(** ** The merged mints *)
Record merged_ok (inputs : list (IfMarket * list CsvEntry)) (m : MergedMint) : Prop := {
  mg_rep : ∃ rep, represents rep (mm_mint m) inputs ∧
    mm_symbol m = im_symbol rep ∧ mm_index m = im_index rep;
  mg_sources : StronglySorted Z.le (mm_source_markets m) ∧
    mm_source_markets m
      ≡ₚ map (λ i, im_index i.1) (filter (λ i, im_mint i.1 = mm_mint m) inputs);
  mg_order : StronglySorted String.le (map ce_pubkey (mm_entries m)) ∧
    NoDup (map ce_pubkey (mm_entries m));
  mg_claimants pk : pk ∈ map ce_pubkey (mm_entries m) ↔
    pk ∈ map ce_pubkey (rows_of (mm_mint m) inputs);
  mg_amounts e : e ∈ mm_entries m →
    ce_amount e = amount_of (ce_pubkey e) (rows_of (mm_mint m) inputs) ∧
    ce_locked_amount e = Some (locked_of (ce_pubkey e) (rows_of (mm_mint m) inputs)) ∧
    ce_amount e ≤ U64_MAX ∧ default 0 (ce_locked_amount e) ≤ U64_MAX
}.

Lemma merged_entries_keys (sums : gmap string (Z * Z)) :
  map ce_pubkey (map (λ '(pubkey, (amount, locked)), mkCsvEntry pubkey amount (Some locked))
                     (btree_iter sums))
  = map fst (btree_iter sums).
Proof. rewrite map_map. apply map_ext. by intros [pk [a b]]. Qed.

Lemma merge_group_ok inputs mint rep sums :
  represents rep mint inputs → sums_ok sums (rows_of mint inputs) →
  merged_ok inputs (merge_group inputs (mint, (rep, sums))).
Proof.
  intros Hrep Hs. split; cbn [merge_group mm_mint mm_symbol mm_index mm_source_markets mm_entries];
    rewrite ?merged_entries_keys.
  - by exists rep.
  - split; [apply (StronglySorted_merge_sort Z.le)|apply merge_sort_Permutation].
  - split; [apply btree_iter_sorted|apply btree_iter_nodup].
  - intros pk. rewrite btree_iter_keys. specialize (Hs pk).
    destruct (sums !! pk) as [[a b]|]; split; try done; try (by intros []); intros _; apply Hs.
  - intros e ([pk [a b]] & -> & Hin)%list_elem_of_fmap. apply elem_of_btree_iter in Hin.
    specialize (Hs pk). rewrite Hin in Hs. destruct Hs as (_ & -> & -> & ? & ?). done.
Qed.

Lemma groups_not_bad groups inputs :
  groups_ok groups inputs → Forall (λ i, Forall valid_key i.2) inputs → ¬ bad_inputs inputs.
Proof.
  intros Hg Hv [mint [(e & He & Hbad)|(pk & Hbad)]].
  - apply Hbad. unfold rows_of in He. apply list_elem_of_In, in_concat in He as (es & Hes & He).
    apply in_map_iff in Hes as (i & <- & Hi%list_elem_of_In). apply list_elem_of_filter in Hi as [_ Hi].
    eapply Forall_forall in Hv; [|exact Hi]. eapply Forall_forall in Hv; [done|].
    by apply list_elem_of_In.
  - pose proof (Hg mint) as Hm. cbn beta in Hm. destruct (groups !! mint) as [[rep sums]|].
    + destruct Hm as [_ Hs]. specialize (Hs pk). destruct (sums !! pk) as [[a b]|].
      * destruct Hs as (_ & -> & -> & ? & ?). lia.
      * destruct (not_in_zero _ _ Hs) as [E1 E2]. rewrite E1, E2 in Hbad. zlia.
    + rewrite (rows_of_none _ _ Hm) in Hbad. simpl in Hbad. zlia.
Qed.

Lemma aggregate_spec inputs :
  inputs_ok inputs →
  match aggregate_if_entries inputs with
  | Ok merged =>
      ¬ bad_inputs inputs ∧
      StronglySorted String.le (map mm_mint merged) ∧ NoDup (map mm_mint merged) ∧
      (∀ mint, mint ∈ map mm_mint merged ↔ mint ∈ map (λ i, im_mint i.1) inputs) ∧
      Forall (merged_ok inputs) merged
  | Err _ => bad_inputs inputs
  end.
Proof.
  intros Hok. unfold aggregate_if_entries. pose proof (add_markets_spec inputs Hok) as Hs.
  destruct (try_fold add_market ∅ inputs) as [groups|err]; cbn [mbind result_bind]; [|done].
  destruct Hs as [Hg Hv].
  assert (map mm_mint (map (merge_group inputs) (btree_iter groups)) = map fst (btree_iter groups))
    as Hkeys by (rewrite map_map; apply map_ext; by intros [mint [rep sums]]).
  rewrite Hkeys. split_and!.
  - by eapply groups_not_bad.
  - apply btree_iter_sorted.
  - apply btree_iter_nodup.
  - intros mint. rewrite btree_iter_keys. pose proof (Hg mint) as Hm. cbn beta in Hm.
    destruct (groups !! mint) as [[rep sums]|]; split; try done; try (by intros []).
    intros _. destruct Hm as [(<- & Hin & _) _]. apply list_elem_of_fmap in Hin as (i & -> & Hi).
    by apply (list_elem_of_fmap_2 (λ i, im_mint i.1)).
  - apply Forall_map, Forall_forall. intros [mint [rep sums]] Hin%elem_of_btree_iter.
    pose proof (Hg mint) as Hm. cbn beta in Hm. rewrite Hin in Hm. destruct Hm.
    by apply merge_group_ok.
Qed.
(* ===== verification/NetworkTheorems.v ===== *)
(** * Transactions in flight

    What a ledger owes to the transactions submitted to it while nobody else acts:
    every submitted transaction takes effect at most once, in some order, and the
    balances are the initial ones plus the flows of those that have landed.  The
    commands that only submit (funding, mass send) are proved correct against
    these lemmas, whatever the network does with their transactions. *)
From S2P Require Import Prelude Machine Hashing TreeNode Airdrop.
From S2P Require Import ProgramError ClaimStatus Solana Token State Handlers Program Execution Network.

(** ** Commands *)
Lemma io_bind_run {S A B} (m : io S A) (f : A → io S B) s s' r :
  (m ≫= f) s = (s', r) →
  (∃ a s1, m s = (s1, Ok a) ∧ f a s1 = (s', r)) ∨ (∃ e, m s = (s', Err e) ∧ r = Err e).
Proof.
  unfold mbind, io_bind. destruct (m s) as [s1 [a|e]]; [eauto|]. intros [= <- <-]. eauto.
Qed.
Lemma unwrap_Ok {E A : Type} (r : result E A) a : unwrap r = Ok a → r = Ok a.
Proof. destruct r; naive_solver. Qed.
Lemma expect_Ok {A : Type} (o : option A) a : expect o = Ok a → o = Some a.
Proof. apply ok_or_Ok. Qed.

(** What a command returns satisfies [P]. *)
Definition returns {S A} (m : io S A) (P : A → Prop) : Prop := ∀ s s' a, m s = (s', Ok a) → P a.

Lemma returns_ret {S A} (a : A) (P : A → Prop) : P a → returns (mret a : io S A) P.
Proof. by intros Ha s s' a' [= _ <-]. Qed.
Lemma returns_bind {S A B} (m : io S A) (f : A → io S B) P :
  (∀ a, returns (f a) P) → returns (m ≫= f) P.
Proof. intros Hf s s' b [(a & s1 & _ & Hr)|(e & _ & ?)]%io_bind_run; [by eapply Hf|done]. Qed.
Lemma returns_fold {S A B} (f : B → A → io S B) b l P :
  P b → (∀ b x, P b → returns (f b x) P) → returns (for_fold f b l) P.
Proof.
  intros Hb Hf. revert b Hb. induction l as [|x l IH]; intros b Hb; cbn [for_fold]; [by apply returns_ret|].
  intros s s' b' [(b1 & s1 & H1' & Hr)|(e & _ & ?)]%io_bind_run; [|done].
  eapply IH; [|exact Hr]. by eapply Hf.
Qed.

(** ** Balances *)
Definition held (ts : TokenState) (p : Pubkey) : Z := default 0 (ta_amount <$> tk_accounts ts !! p).

Lemma held_Some ts p a : tk_accounts ts !! p = Some a → held ts p = ta_amount a.
Proof. unfold held. by intros ->. Qed.

(** [a'] is the same account with perhaps another balance. *)
Definition same_account (a a' : TokenAccount) : Prop :=
  ta_mint a' = ta_mint a ∧ ta_owner a' = ta_owner a ∧ ta_frozen a' = ta_frozen a ∧
  (ta_delegate a = None → ta_delegate a' = None).
#[global] Instance same_account_preorder : PreOrder same_account.
Proof.
  split; [by intros a|]. intros a b c (?&?&?&?) (?&?&?&?). unfold same_account.
  split_and!; [congruence..|auto].
Qed.

(** What an instruction adds to an account, and which accounts it may change. *)
Definition ix_flow (p : Pubkey) (ix : TxIx) : Z :=
  match ix with
  | TransferTo from to amount =>
      (if bool_decide (to = p) then amount else 0) - (if bool_decide (from = p) then amount else 0)
  | _ => 0
  end.
Definition ix_touches `{AddressDerivation} (p : Pubkey) (ix : TxIx) : Prop :=
  match ix with
  | ProgramIx _ => True
  | CreateAta wallet mint => p = get_associated_token_address wallet mint
  | TransferTo from to _ => p = from ∨ p = to
  end.
Definition token_ix (ix : TxIx) : Prop := match ix with ProgramIx _ => False | _ => True end.
Definition token_tx (tx : Transaction) : Prop := Forall token_ix (tx_ixs tx).

Definition tx_flow (p : Pubkey) (tx : Transaction) : Z := sum_list (ix_flow p) (tx_ixs tx).
Definition flow (p : Pubkey) (txs : list Transaction) : Z := sum_list (tx_flow p) txs.
Definition touched `{AddressDerivation} (p : Pubkey) (txs : list Transaction) : Prop :=
  ∃ tx ix, tx ∈ txs ∧ ix ∈ tx_ixs tx ∧ ix_touches p ix.

Lemma sum_list_zero {A} (l : list A) : sum_list (λ _, 0) l = 0.
Proof. induction l; simpl; lia. Qed.

Lemma flow_app p l1 l2 : flow p (l1 ++ l2) = flow p l1 + flow p l2.
Proof. apply sum_list_app. Qed.

(** Only [tx] among them concerns [p]. *)
Lemma flow_single p landed tx :
  NoDup landed → (∀ tx', tx' ∈ landed → tx' ≠ tx → tx_flow p tx' = 0) →
  (tx ∈ landed → flow p landed = tx_flow p tx) ∧ (tx ∉ landed → flow p landed = 0).
Proof.
  unfold flow. induction 1 as [|x l Hx Hnd IH]; intros Hother; simpl; [split; [by intros ?%elem_of_nil|done]|].
  destruct IH as [IHin IHout]; [set_solver|]. split.
  - intros [<- |Hin]%elem_of_cons.
    + rewrite IHout by done. lia.
    + rewrite IHin, (Hother x) by set_solver. lia.
  - intros [Hne Hnin]%not_elem_of_cons. rewrite IHout, (Hother x) by set_solver. lia.
Qed.
Lemma flow_none p txs : (∀ tx, tx ∈ txs → tx_flow p tx = 0) → flow p txs = 0.
Proof.
  intros Hall. unfold flow. rewrite (sum_list_ext _ (λ _, 0)) by done. apply sum_list_zero.
Qed.

Section flows.
Context `{Hasher} `{AddressDerivation} `{TokenProgram} `{!TokenProgramSpec}.
Context `{AtaProgram} `{!AtaProgramSpec} `{SignatureScheme} `{!SignatureSchemeSpec}.
Implicit Types (st : State) (net : Network) (tx : Transaction).

(** ** The effect of token instructions *)
Record flowed (txs : list Transaction) st st' : Prop := {
  fl_accounts : st_accounts st' = st_accounts st;
  fl_kept p a : tk_accounts (st_tokens st) !! p = Some a →
    ∃ a', tk_accounts (st_tokens st') !! p = Some a' ∧ same_account a a' ∧
      ta_amount a' = ta_amount a + flow p txs;
  fl_held p : held (st_tokens st') p = held (st_tokens st) p + flow p txs;
  fl_other p : ¬ touched p txs → tk_accounts (st_tokens st') !! p = tk_accounts (st_tokens st) !! p
}.

Lemma flowed_nil st st' :
  st_accounts st' = st_accounts st → st_tokens st' = st_tokens st → flowed [] st st'.
Proof.
  intros Ha Ht. split; [done| | |by rewrite Ht]; rewrite Ht; unfold flow; simpl.
  - intros p a Hp. exists a. split_and!; [done|reflexivity|lia].
  - intros p. lia.
Qed.

Lemma flowed_app txs1 txs2 st1 st2 st3 :
  flowed txs1 st1 st2 → flowed txs2 st2 st3 → flowed (txs1 ++ txs2) st1 st3.
Proof.
  intros [Ha1 Hk1 Hh1 Ho1] [Ha2 Hk2 Hh2 Ho2]. split.
  - congruence.
  - intros p a (a1 & Hp1 & Hs1 & Hm1)%Hk1. destruct (Hk2 p a1 Hp1) as (a2 & Hp2 & Hs2 & Hm2).
    exists a2. split_and!; [done|by etrans|]. rewrite flow_app. lia.
  - intros p. rewrite Hh2, Hh1, flow_app. lia.
  - intros p Hno. rewrite Ho2, Ho1; [done|..]; intros (tx & ix & ? & ? & ?); apply Hno;
      exists tx, ix; split_and!; try done; apply elem_of_app; auto.
Qed.

(** Only what the instructions are matters. *)
Lemma flowed_ixs payer h payer' h' ixs ixs' st st1 st2 :
  flowed [mkTransaction payer h ixs] st st1 → flowed [mkTransaction payer' h' ixs'] st1 st2 →
  flowed [mkTransaction payer h (ixs ++ ixs')] st st2.
Proof.
  intros F1 F2. destruct (flowed_app _ _ _ _ _ F1 F2) as [Ha Hk Hh Ho].
  assert (∀ p, flow p ([mkTransaction payer h ixs] ++ [mkTransaction payer' h' ixs'])
    = flow p [mkTransaction payer h (ixs ++ ixs')]) as Hf.
  { intros p. unfold flow, tx_flow. simpl. rewrite sum_list_app. lia. }
  split; [done| | |].
  - intros p a Hp. rewrite <- Hf. by apply Hk.
  - intros p. rewrite <- Hf. apply Hh.
  - intros p Hno. apply Ho. intros (tx & ix & Htx & Hix & Ht). apply Hno.
    exists (mkTransaction payer h (ixs ++ ixs')), ix. split_and!; [apply list_elem_of_here| |done].
    simpl. apply elem_of_app.
    apply elem_of_app in Htx as [-> %list_elem_of_singleton| -> %list_elem_of_singleton]; simpl in Hix; auto.
Qed.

---

■ PROBLEM ■
Using the material above, count the lines containing the word "Context". Reply with the number alone.

■ EXPECTED ANSWER ■
2